The emergency on board Finback 1 had become the talk of the entire flying branch of the IAF that week. If the pilot needed a few days to calm down and recover, he didn’t give any such indication. Sqn Ldr Ajit was back in the cockpit of a MiG-29 the day after the incident, out on another training mission.
‘I was only doing my job, which is to train every single day through the year. I don’t think it was an event to celebrate, or for that matter, to even thank God for keeping me safe. I never thought it was a big deal,’ he says.
Sqn Ldr Ajit may not have thought it a big deal, but it was more than that for the IAF. Awkward about the sudden flood of attention he was receiving, the pilot wouldn’t know at the time that the calm resilience he had displayed in the air for nine hellish minutes would earn him a Shaurya Chakra, the country’s third-highest peacetime gallantry award, ten months later.
Posted out of Jamnagar a few months after the incident, to Tambaram in Tamil Nadu to train as a flying instructor, Sqn Ldr Ajit would learn about the decoration headed his way as he sat down to dinner with his course-mates one night.
‘I had completely forgotten about the incident,’ he says. ‘I had moved on. And here I was, fielding congratulatory calls all night. I must admit it felt good, but I still say I was just doing my job.’
On the eve of Independence Day 2012, the government announced the gallantry decoration for a pilot who had displayed ‘nerves of steel and unwavering commitment to the mission assigned to him’. His Shaurya Chakra citation would heap praise on him for handling a critical emergency that was ‘neither documented nor had occurred before in a MiG-29 aircraft’.

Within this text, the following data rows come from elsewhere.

Lemma digits_inj (d1 d2 : Decimal.uint) : digits d1 = digits d2 -> d1 = d2.
Proof.
  revert d2. induction d1; intros d2 H; destruct d2; simpl in H;
    try discriminate; try reflexivity;
    injection H as H; f_equal; apply IHd1; exact H.
Qed.

(** Different numbers print differently. *)
Lemma toString_inj (n m : N) : toString n = toString m -> n = m.
Proof.
  unfold toString. intros H. apply digits_inj in H.
  rewrite <- (DecimalN.Unsigned.of_to n), <- (DecimalN.Unsigned.of_to m), H.
  reflexivity.
Qed.

Lemma closeModal_scripts (s : State) :
  scripts (closeModal s) = scripts s
  /\ teleprompter_scripts (closeModal s) = teleprompter_scripts s.
Proof. split; reflexivity. Qed.

Lemma saveScript_unfold (nowISO : jsstring) (nowMs : N) (ok : bool) (s : State) :
  truthy (trim (title s)) = true ->
  truthy (trim (content s)) = true ->
  saveScript nowISO nowMs ok s
  = closeModal
      (saveScripts ok
         (match editingScript s with
          | Some editing =>
              map (fun script =>
                     if jsstring_eqb (Script.id script) (Script.id editing)
                     then withEdits script (title s) (content s)
                            (Z.of_nat (List.length (split_ws (trim (content s)))))
                     else script)
                  (scripts s)
          | None =>
              scripts s
              ++ [Script.mk (toString nowMs) (title s) (content s) nowISO
                    (Z.of_nat (List.length (split_ws (trim (content s)))))]
          end) s).
Proof.
  intros Ht Hc. unfold saveScript. rewrite Ht, Hc. simpl.
  destruct (editingScript s); reflexivity.
Qed.

Lemma saveScripts_alerts (ok : bool) (l : list Script.t) (s : State) :
  alerts (closeModal (saveScripts ok l s)) = alerts s.
Proof. destruct ok; reflexivity. Qed.

Lemma NoDup_map_of_injective {A B : Type} (f : A -> B) (l : list A) :
  (forall a b, f a = f b -> a = b) -> NoDup l -> NoDup (map f l).
Proof.
  intros Hinj Hnd. induction Hnd as [|a rest Hnotin _ IH]; simpl;
    constructor; [|exact IH].
  intros Hin. apply in_map_iff in Hin. destruct Hin as [b [Hb Hin]].
  apply Hinj in Hb. subst b. contradiction.
Qed.

End ScriptsScreenMore.

(** X1.  The save is refused exactly when the title or the content is blank
    (empty or white space only): it then shows the alert "Please enter both
    title and content" and leaves the list, the store, the editor and the
    typed text as they are. *)
Theorem blank_form_is_refused :
  forall (nowISO : JS.jsstring) (nowMs : N) (setItemOk : bool)
         (s : ScriptsScreen.State),
    ScriptsScreen.blank (ScriptsScreen.title s)
    \/ ScriptsScreen.blank (ScriptsScreen.content s)
    <-> ScriptsScreen.saveScript nowISO nowMs setItemOk s
        = ScriptsScreen.mkState (ScriptsScreen.scripts s)
            (ScriptsScreen.modalVisible s) (ScriptsScreen.editingScript s)
            (ScriptsScreen.title s) (ScriptsScreen.content s)
            (ScriptsScreen.teleprompter_scripts s)
            (ScriptsScreen.alerts s
             ++ [("Error", "Please enter both title and content")%string]).
Proof.
  intros nowISO nowMs ok s.
  destruct (JS.truthy (JS.trim (ScriptsScreen.title s))) eqn:Ht;
    [destruct (JS.truthy (JS.trim (ScriptsScreen.content s))) eqn:Hc|].
  - split.
    + intros [H | H]; apply trim_blank in H; congruence.
    + intros H. exfalso.
      apply (f_equal ScriptsScreen.alerts) in H.
      rewrite (saveScript_unfold nowISO nowMs ok s Ht Hc) in H.
      rewrite saveScripts_alerts in H. simpl in H.
      apply (f_equal (@List.length _)) in H. rewrite length_app in H.
      simpl in H. lia.
  - split; [intros _ | intros _; right; apply trim_blank; exact Hc].
    unfold ScriptsScreen.saveScript. rewrite Ht, Hc. reflexivity.
  - split; [intros _ | intros _; left; apply trim_blank; exact Ht].
    unfold ScriptsScreen.saveScript. rewrite Ht. reflexivity.
Qed.
(** Along an arc between two customers the place goes down by one. *)
Lemma place_arc (i j : nat) :
  1 ≤ i → 1 ≤ j → (i, j) ∈ tour_arcs nodes → (place nodes j + 1 = place nodes i)%Z.
Proof.
  intros Hi1 Hj1 (_ & k & Hi & Hj)%elem_of_tour_arcs.
  destruct k as [|k]; simpl in Hi; [injection Hi as <-; lia|].
  apply lookup_app_Some in Hj as [Hj|[_ Hj]].
  - rewrite (place_lookup _ _ Hi), (place_lookup _ _ Hj).
    apply lookup_lt_Some in Hj. lia.
  - apply list_lookup_singleton_Some in Hj as [_ ?]. lia.
Qed.

End tour_facts.

Section plan_facts.
  Context {float : Type} (p : VRPInstance float) (tours : list (list nat)).
  Local Abbreviation nv := (num_vehicles p).
  Local Abbreviation n := (num_customers p).
  Local Abbreviation sol := (plan_assignment tours).
  Local Abbreviation tour v := (default [] (tours !! v)).

  Hypothesis Hvalid : valid_plan p tours.

Lemma plan_NoDup : NoDup (mjoin tours).
Proof. destruct Hvalid as (_ & Hperm & _). rewrite Hperm. apply NoDup_seq. Qed.

Lemma plan_customer (c : nat) : c ∈ mjoin tours ↔ 1 ≤ c < Z.to_nat n.
Proof. destruct Hvalid as (_ & Hperm & _). rewrite Hperm, elem_of_seq. lia. Qed.

Lemma plan_tour (v : nat) :
  NoDup (tour v) ∧ Forall (λ c, 1 ≤ c < Z.to_nat n) (tour v).
Proof.
  destruct (tours !! v) as [nodes|] eqn:Hv; simpl; [|split; constructor].
  apply list_elem_of_split_length in Hv as (t1 & t2 & Heq & _).
  pose proof plan_NoDup as Hnd. split.
  - rewrite Heq, join_app in Hnd. apply NoDup_app in Hnd as (_ & _ & Hnd).
    change (mjoin (nodes :: t2)) with (nodes ++ mjoin t2) in Hnd.
    by apply NoDup_app in Hnd as (? & _).
  - apply Forall_forall. intros c Hc. apply plan_customer.
    apply list_elem_of_join. exists nodes. split; [done|].
    rewrite Heq. apply elem_of_app. right. by left.
Qed.

Lemma plan_tour_load (v : nat) :
  (route_load p (0%nat :: tour v ++ [0%nat]) ≤ vehicle_capacity p)%Z
  ∨ tours !! v = None.
Proof.
  destruct Hvalid as (_ & _ & Hload).
  destruct (tours !! v) as [nodes|] eqn:Hv; [left|by right]. simpl.
  rewrite Forall_forall in Hload. apply Hload. by eapply list_elem_of_lookup_2.
Qed.

Lemma plan_in_degree (v c : nat) :
  sum_over (range n) (λ i, sol (edge_var v i c))
  = if bool_decide (tour v ≠ [] ∧ c ∈ 0 :: tour v) then 1%Z else 0%Z.
Proof. destruct (plan_tour v). by apply tour_in_degree. Qed.

Lemma plan_out_degree (v c : nat) :
  sum_over (range n) (λ j, sol (edge_var v c j))
  = if bool_decide (tour v ≠ [] ∧ c ∈ 0 :: tour v) then 1%Z else 0%Z.
Proof. destruct (plan_tour v). by apply tour_out_degree. Qed.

He would play down the courage he displayed in the air when he spoke to his colleagues and his wife, but the Shaurya Chakra citation was unequivocal in its praise:
‘Amid rapidly increasing intensity of fire and at great personal risk, he initiated emergency recovery of the aircraft. With exceptional presence of mind and courage of highest order, he elected to avoid flying over various petrochemical installations in the vicinity of the airfield, even though this prolonged flight endangered his life,’ reads the citation. ‘Despite limited visibility due to soot deposits on the windshield, Vasane skilfully positioned the MiG-29 jet for an emergency landing that he executed flawlessly. Throughout the flight, he maintained extreme calm and composure, devotion to duty and thorough professionalism in keeping with the highest traditions of the IAF.’